You make an interesting point about bias. If our research happens to relate to a game(s) we love and play often, I bet there will be some sort of bias present. But one primary thing that is always harped on in academia: All research is flawed! It just depends on how flawed. Personally, I've been a UO player off and on for years now, occasionally dabbling in other VWs when time permits. When I do get into more research, I'm probably going to avoid UO for the most part, just because I'm too entrenced in that particular world.

On to the play affecting work...play does a lot of things to improve learning. First and foremost, it makes things fun, which you are more likely to remember. It also breaks down barriers and gets you more involved. Lastly, it often times will increase you're emotional state, which creates a longer-lasting impact or imprint of an event in your brain. Working in elearning, I'm always seeking out ways to incorporate games and other forms of play into the learning event.

Great idea about meeting in EQ by the way. If only I played that game ;) Maybe posting a log of the chat would be possible? (minus the drunk dwarf racing?)

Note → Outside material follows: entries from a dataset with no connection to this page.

(* ===== verification/Media.v ===== *)
(** * Sending media to a group ([p2p.rs])

    A copy of the file is kept, then each member that is online gets its own
    stream of frames; the per-member outcome is a small state machine. *)

From S2P Require Import Prelude Str Net Groups Frames Engine Delivery Rosters GroupWire Chat Files.

Definition SENDING : str := "sending".
Definition DONE : str := "done".
Definition FAILED : str := "failed".
Definition OFFLINE : str := "offline".

(** [v2_link] *)
Record FileLink := MkFileLink { fl_tx : N; fl_handle : N }.

(** [data.chunks(n)] *)
Fixpoint chunks_of (fuel : nat) (n : nat) (b : bytes) : list bytes :=
  match fuel, b with
  | O, _ | _, [] => []
  | S fuel, _ => take n b :: chunks_of fuel n (drop n b)
  end.

Section Media.
Context {P : Platform} {SD : Serde} {En : Env} {CT : CharTable} {B64 : Base64}.
Context (secret : secret_key) (blobs_dir : str).
Local Abbreviation me := (me secret).
Local Abbreviation me_str := (me_str secret).
Local Abbreviation files e := (dk_files (e_disk e)).

Definition v2_link (e : P2p) (node : node_id) : option FileLink :=
  p ← peers e !! node;
  '(_, h) ← list_find (λ h, (2 <=? lh_proto h)%N && negb (is_closed e (lh_tx h))) (p_live p);
  Some (MkFileLink (lh_tx h) (lh_id h)).

(** [group_file_targets]: online members with their sessions, and the rest. *)
Definition group_file_targets (e : P2p) (gid : str)
    : result p2p_error (list (node_id * FileLink) * list node_id) :=
  match groups e !! gid with
  | None => Err EUnknownGroup
  | Some rec =>
      if gr_removed rec then Err EReadOnly else
      let link n := if bool_decide ((gid, n) ∈ rt_gone (grt e)) then None else v2_link e n in
      let others := other_members secret (gr_state rec) in
      Ok (omap (λ n, pair n <$> link n) others, filter (λ n, link n = None) others)
  end.

(** Frames put on a channel until one is refused. *)
Fixpoint send_all (tx : N) (fs : list Frame) : M bool :=
  match fs with
  | [] => mret true
  | f :: fs => ok ← send tx f; if (ok : bool) then send_all tx fs else mret false
  end.

(** The read loop of [stream_group_file]: [total] bytes were read so far; the
    stream stops when the copy turns out longer or shorter than announced. *)
Fixpoint stream_chunks (tx : N) (gid id : str) (size total : N) (cs : list bytes) : M bool :=
  match cs with
  | [] => mret (total =? size)%N
  | c :: cs =>
      let total := (total + N.of_nat (length c))%N in
      if (size <? total)%N then mret false else
      ok ← send tx (GroupFileChunk gid id (base64_encode c));
      if (ok : bool) then stream_chunks tx gid id size total cs else mret false
  end.

Definition emit_group_file (gid id member state : str) (got : N) (size : option N) : M unit :=
  emit (EvGroupFile gid id member state got size).

Definition on_member (id member : str) (f : MemberXfer → MemberXfer) : P2p → P2p :=
  on_e_xfers (alter (λ t, MkGroupXfer (gx_gid t) (gx_path t) (gx_name t) (gx_size t) (gx_mime t)
    (gx_caption t) (gx_ts t) (alter f member (gx_members t))) id).

Definition member_xfer (e : P2p) (id member : str) : option (GroupXfer * MemberXfer) :=
  t ← e_xfers e !! id; m ← gx_members t !! member; Some (t, m).

(** [group_file_set]: never out of "done". *)
Definition group_file_set (id member state : str) (sent : option N) : M unit :=
  e ← gets (λ x, x);
  match member_xfer e id member with
  | None => mret tt
  | Some (t, m) =>
      if bool_decide (mx_state m = DONE) then mret tt else
      let got := match sent with Some s => N.min s (gx_size t) | None => mx_sent m end in
      _ ← modify (on_member id member (λ m, MkMemberXfer state got (mx_handle m)));
      emit_group_file (gx_gid t) id member state got (Some (gx_size t))
  end.

(** [group_file_wrote]: [n] bytes of a chunk are on the wire. *)
Definition group_file_wrote (node : node_id) (id : str) (n : N) : M unit :=
  e ← gets (λ x, x);
  let key := node_str node in
  match member_xfer e id key with
  | Some (t, m) =>
      if bool_decide (mx_state m = SENDING) then
        let got := N.min (wadd64 (mx_sent m) n) (gx_size t) in
        _ ← modify (on_member id key (λ m, MkMemberXfer (mx_state m) got (mx_handle m)));
        emit_group_file (gx_gid t) id key SENDING got (Some (gx_size t))
      else mret tt
  | None => mret tt
  end.

(** [group_file_done]: the end frame is on the wire. *)
Definition group_file_done (node : node_id) (id : str) : M unit :=
  e ← gets (λ x, x);
  match member_xfer e id (node_str node) with
  | Some (t, m) =>
      if bool_decide (mx_state m = SENDING)
      then group_file_set id (node_str node) DONE (Some (gx_size t)) else mret tt
  | None => mret tt
  end.

(** [group_files_failed]: a session died. *)
Definition group_files_failed (node : node_id) (handle : N) : M unit :=
  e ← gets (λ x, x);
  let hit := filter (λ '(_, t), match gx_members t !! node_str node with
                                | Some m => bool_decide (mx_state m = SENDING) && (mx_handle m =? handle)%N
                                | None => false end = true) (map_to_list (e_xfers e)) in
  for_each hit (λ '(id, _), group_file_set id (node_str node) FAILED None).

(** The end of a session task: the sends it carried failed, its live handle
    goes, and so does the channel it read. *)
Definition end_session (node : node_id) (tx handle : N) : M unit :=
  _ ← group_files_failed node handle;
  _ ← remove_live node handle;
  modify (on_e_chans (alter (λ c, MkChan false (ch_sent c)) tx)).

(** [stream_group_file]: one member's stream, from the stored copy. *)
Definition stream_group_file (gid id : str) (member : node_id) (link : FileLink) : M unit :=
  e ← gets (λ x, x);
  match e_xfers e !! id with
  | None => mret tt
  | Some t =>
      ok ← match files e !! gx_path t with
           | None => mret false
           | Some content =>
               ok ← send (fl_tx link) (GroupFileBegin gid id (gx_ts t) (gx_name t) (gx_size t)
                                         (gx_mime t) (gx_caption t));
               if negb ok then mret false else
               ok ← stream_chunks (fl_tx link) gid id (gx_size t) 0
                      (chunks_of (length content) (N.to_nat GROUP_FILE_CHUNK) content);
               if (ok : bool) then send (fl_tx link) (GroupFileEnd gid id) else mret false
           end;
      if (ok : bool) then mret tt else
      e ← gets (λ x, x);
      let current := match member_xfer e id (node_str member) with
                     | Some (_, m) => (mx_handle m =? fl_handle link)%N | None => false end in
      _ ← when current (group_file_set id (node_str member) FAILED None);
      send_ (fl_tx link) (GroupFileEnd gid id)
  end.

(** The transfer to forget when the table is full: the oldest that is not
    running. *)
Definition idle (t : GroupXfer) : Prop := map_Forall (λ _ m, mx_state m ≠ SENDING) (gx_members t).
Definition oldest_idle (m : gmap str GroupXfer) : option str :=
  fst <$> foldl (λ acc '(k, t),
    match acc with
    | Some (_, best) => if (gx_ts t <? best)%N then Some (k, gx_ts t) else acc
    | None => Some (k, gx_ts t)
    end) None (filter (λ '(_, t), idle t) (map_to_list m)).

Definition remember_xfer (id : str) (t : GroupXfer) (m : gmap str GroupXfer) : gmap str GroupXfer :=
  <[id := t]> (if (MAX_GROUP_XFERS <=? N.of_nat (size m))%N
               then match oldest_idle m with Some k => delete k m | None => m end else m).

(** [group_send_file] *)
Definition group_send_file (gid src name caption : str) : M (str * GroupXfer) :=
  _ ← guard_else (negb (MAX_GROUP_TEXT <? str_len caption)%N) ECaption;
  e ← gets (λ x, x);
  '(online, _) ← lift (group_file_targets e gid);
  _ ← guard_else (negb (bool_decide (online = []))) ENobodyOnline;
  match files e !! src with
  | None => fail ENotFile
  | Some content =>
      let size := N.of_nat (length content) in
      _ ← guard_else (negb (MAX_GROUP_FILE_BYTES <? size)%N) EFileTooLarge;
      let safe := sanitize_name name in
      let mime := mime_for safe in
      id ← random_id;
      let dest := join (group_dir blobs_dir gid) ("out-" ++ id ++ "_" ++ safe) in
      n ← next_tick;
      _ ← guard_else (env_write_ok n) EFileIo;
      _ ← modify (on_files <[dest := content]>);
      e ← gets (λ x, x);
      match group_file_targets e gid with
      | Err x => _ ← remove_file dest; fail x
      | Ok ([], _) => _ ← remove_file dest; fail ENobodyOnline
      | Ok (links, offline) =>
          now ← now_ms;
          prev ← group_last_ts secret gid;
          let ts_eff := eff_ts prev now now in
          let line := LogRec 0 me_str id now ts_eff "out" caption None None
                        (Some (FileRec safe size mime dest)) in
          r ← attempt (append_group_log gid line);
          match r with
          | Err x => _ ← remove_file dest; fail x
          | Ok _ =>
              _ ← modify (on_ts_eff <[gid := ts_eff]>);
              let members : gmap str MemberXfer :=
                list_to_map (((λ '(n, l), (node_str n, MkMemberXfer SENDING 0 (fl_handle l))) <$> links)
                  ++ ((λ n, (node_str n, MkMemberXfer OFFLINE 0 0)) <$> offline)) in
              let t := MkGroupXfer gid dest safe size mime caption now members in
              _ ← modify (on_e_xfers (remember_xfer id t));
              _ ← for_each links (λ '(n, l), stream_group_file gid id n l);
              mret (id, t)
          end
      end
  end.

(** [group_file_retry]: from byte zero, to a member that missed the file. *)
Definition group_file_retry (gid id : str) (node : node_id) : M unit :=
  let key := node_str node in
  e ← gets (λ x, x);
  match groups e !! gid with
  | None => fail EUnknownGroup
  | Some rec =>
      _ ← guard_else (negb (gr_removed rec)) EReadOnly;
      _ ← guard_else (contains (gr_state rec) node) ENotMember;
      link ← lift (ok_or (v2_link e node) EOffline);
      t ← match e_xfers e !! id with
          | Some t => mret t
          | None =>
              let row := list_find (λ r, lr_dir r = lit "out" ∧ lr_id r = id ∧ is_Some (lr_file r))
                           (read_log (log_of e gid)) in
              match row with
              | Some (_, r) =>
                  match lr_file r with
                  | Some f =>
                      let t := MkGroupXfer gid (gf_path f) (gf_name f) (gf_size f) (gf_mime f)
                                 (lr_text r) (lr_ts r) ∅ in
                      _ ← modify (on_e_xfers <[id := t]>); mret t
                  | None => fail EUnknownTransfer
                  end
              | None => fail EUnknownTransfer
              end
          end;
      _ ← guard_else (bool_decide (gx_gid t = gid)) EUnknownTransfer;
      _ ← guard_else (bool_decide (is_Some (files e !! gx_path t))) EOriginalGone;
      _ ← guard_else (match gx_members t !! key with
                      | Some m => negb (bool_decide (mx_state m = SENDING ∨ mx_state m = DONE))
                      | None => true end) EAlreadySent;
      _ ← modify (on_e_xfers <[id := MkGroupXfer (gx_gid t) (gx_path t) (gx_name t) (gx_size t)
            (gx_mime t) (gx_caption t) (gx_ts t)
            (<[key := MkMemberXfer SENDING 0 (fl_handle link)]> (gx_members t))]>);
      _ ← emit_group_file gid id key SENDING 0 None;
      stream_group_file gid id node link
  end.

(** ** One-to-one media *)

(** [send_file]: a copy, then all its frames on a live session; nothing is
    queued for an offline peer. *)
Definition send_file (node : node_id) (src name caption : str) : M (str * str) :=
  _ ← require_paired node;
  e ← gets (λ x, x);
  match files e !! src with
  | None => fail ENotFile
  | Some content =>
      let size := N.of_nat (length content) in
      _ ← guard_else (negb (MAX_FILE_BYTES <? size)%N) EFileTooLarge;
      let safe := sanitize_name name in
      let mime := mime_for safe in
      id ← random_id;
      let dest := join (join blobs_dir "self") (id ++ "_" ++ safe) in
      n ← next_tick;
      _ ← guard_else (env_write_ok n) EFileIo;
      _ ← modify (on_files <[dest := content]>);
      ts0 ← now_ms;
      let frames := FileBegin id ts0 safe size mime caption ::
        (FileChunk id ∘ base64_encode <$> chunks_of (length content) (N.to_nat GROUP_FILE_CHUNK) content)
        ++ [FileEnd id] in
      ts ← now_ms;
      e ← gets (λ x, x);
      match peers e !! node with
      | None => fail EUnknownPeer
      | Some p =>
          _ ← guard_else (bool_decide (p_kind p = Paired)) EUnknownPeer;
          let p := reap e p in
          _ ← modify (on_peers <[node := p]>);
          sent ← match p_live p with h :: _ => send_all (lh_tx h) frames | [] => mret false end;
          _ ← guard_else sent EPeerOffline;
          let row := SMsg id ts "out" "sent" caption None None (Some (SFile safe size mime dest)) in
          _ ← modify (on_peers <[node := on_p_msgs (λ l, l ++ [row]) p]>);
          _ ← persist_messages node [row];
          mret (id, dest)
      end
  end.

End Media.
(* ===== verification/Effects.v ===== *)
(** * What the engine's operations touch

    Relations between the state before and after an operation, closed under
    composition, and for each operation of the engine the smallest one it
    satisfies.  [core]: groups, group logs and channels are as before; [quiet]:
    groups and logs are, and no message frame was sent; [same_gl]: groups and
    logs are. *)

From S2P Require Import Prelude Str Net Groups Frames Engine Delivery Rosters GroupWire Chat Files.

(** ** Operations related by a preorder *)

Definition Ev {A} (R : P2p → P2p → Prop) (m : M A) : Prop := ∀ e, R e (m e).2.

Section Preorder.
Context (R : P2p → P2p → Prop) `{!PreOrder R}.

Lemma ev_ret {A} (a : A) : Ev R (mret a).
Proof. intros e. cbn. reflexivity. Qed.
Lemma ev_fail {A} x : Ev R (fail (A:=A) x).
Proof. intros e. cbn. reflexivity. Qed.
Lemma ev_lift {A} (r : result p2p_error A) : Ev R (lift r).
Proof. intros e. cbn. reflexivity. Qed.
Lemma ev_lift_group {A} (r : result group_error A) : Ev R (lift_group r).
Proof. intros e. cbn. reflexivity. Qed.
Lemma ev_gets {A} (f : P2p → A) : Ev R (gets f).
Proof. intros e. cbn. reflexivity. Qed.
Lemma ev_guard b x : Ev R (guard_else b x).
Proof. unfold guard_else. destruct b; [apply ev_ret|apply ev_fail]. Qed.

Lemma ev_bind {A B} (m : M A) (f : A → M B) : Ev R m → (∀ a, Ev R (f a)) → Ev R (m ≫= f).
Proof.
  intros Hm Hf e. unfold mbind, M_bind. specialize (Hm e). destruct (m e) as [[a|x] e']; cbn in *; [|done].
  etrans; [exact Hm|]. apply Hf.
Qed.
Lemma ev_when b m : Ev R m → Ev R (when b m).
Proof. unfold when. destruct b; [done|]. intros _. apply ev_ret. Qed.
Lemma ev_attempt {A} (m : M A) : Ev R m → Ev R (attempt m).
Proof. intros H e. unfold attempt. specialize (H e). by destruct (m e). Qed.
Lemma ev_for_each {A} (l : list A) f : (∀ x, Ev R (f x)) → Ev R (for_each l f).
Proof. intros H. induction l as [|x l IH]; cbn; [apply ev_ret|]. by apply ev_bind. Qed.
Lemma ev_act {A} (f : P2p → result p2p_error A * P2p) : (∀ e, R e (f e).2) → Ev R (act f).
Proof. done. Qed.
Lemma ev_modify f : (∀ e, R e (f e)) → Ev R (modify f).
Proof. intros H e. apply H. Qed.
End Preorder.

Lemma ev_mono {A} (R S : P2p → P2p → Prop) (m : M A) : (∀ e e', R e e' → S e e') → Ev R m → Ev S m.
Proof. intros H Hm e. by apply H. Qed.

(** An invariant of the state, as a relation. *)
Definition stays (I : P2p → Prop) (e e' : P2p) : Prop := I e → I e'.

#[export] Instance stays_preorder I : PreOrder (stays I).
Proof. split; [by intros e H|]. intros e1 e2 e3 H1 H2 H. by apply H2, H1. Qed.

Lemma ev_stays {A} (I : P2p → Prop) (R : P2p → P2p → Prop) (m : M A) :
  (∀ e e', R e e' → I e → I e') → Ev R m → Ev (stays I) m.
Proof. intros H. by apply ev_mono. Qed.

(** ** Relations *)

Definition logs (e : P2p) : gmap str bytes := dk_logs (e_disk e).

Definition core (e e' : P2p) : Prop :=
  groups e' = groups e ∧ logs e' = logs e ∧ e_chans e' = e_chans e.

#[export] Instance core_preorder : PreOrder core.
Proof. split; [done|]. intros e1 e2 e3 (?&?&?) (?&?&?). split_and!; congruence. Qed.

Definition same_gl (e e' : P2p) : Prop := groups e' = groups e ∧ logs e' = logs e.

#[export] Instance same_gl_preorder : PreOrder same_gl.
Proof. split; [done|]. intros e1 e2 e3 (?&?) (?&?). split; congruence. Qed.

Definition sent_on (e : P2p) (tx : N) : list Frame := from_option ch_sent [] (e_chans e !! tx).

Definition is_msg (f : Frame) : bool := match f with GroupMsg _ _ _ _ _ _ _ _ => true | _ => false end.

(** Frames were only added, each of which satisfies [Q]. *)
Definition sent_more (Q : Frame → Prop) (e e' : P2p) : Prop :=
  ∀ tx, ∃ fs, sent_on e' tx = sent_on e tx ++ fs ∧ Forall Q fs.

Lemma sent_more_refl Q e e' : e_chans e' = e_chans e → sent_more Q e e'.
Proof. intros H tx. exists []. unfold sent_on. by rewrite H, app_nil_r. Qed.

Lemma sent_more_trans Q e1 e2 e3 : sent_more Q e1 e2 → sent_more Q e2 e3 → sent_more Q e1 e3.
Proof.
  intros H1 H2 tx. destruct (H1 tx) as (l1 & E1 & F1), (H2 tx) as (l2 & E2 & F2).
  exists (l1 ++ l2). rewrite E2, E1, app_assoc. split; [done|]. by apply Forall_app.
Qed.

I recently made contact with Ted about my interest in studying the making of online games and he invited me to take part in the discussions here; this topic seems like a nice place to start. As an anthropologist whose previous research was on games and gambling in a city in Greece, I guess I have a lot of experience researching games from a qualitative, often participatory perspective.

Of course, playing the games in this research is a crucial part of studying them if one is at all interested in using participant observation as a method. The limitations are familiar, and anthropology certainly explored them to great lengths in the past (as T.L. notes). The advantages rest upon the assumption that there is something about first-person experience that makes the perspective gained unique. When we keep in mind the emergent quality of social experience, then this kind of perspective seems to me to be all the more essential.

The question that T.L. raises about whether there is a special quality of the experience of playing games specifically that needs to be taken account of in our efforts to study them is useful. But this strikes me as a question that can easily get hung up on what I consider to be a very problematic distinction, that between play and other kinds of experience. If we instead consider what is distinctive about the various kinds of experience that create this feeling of "unguardedness" we may be on a more useful track.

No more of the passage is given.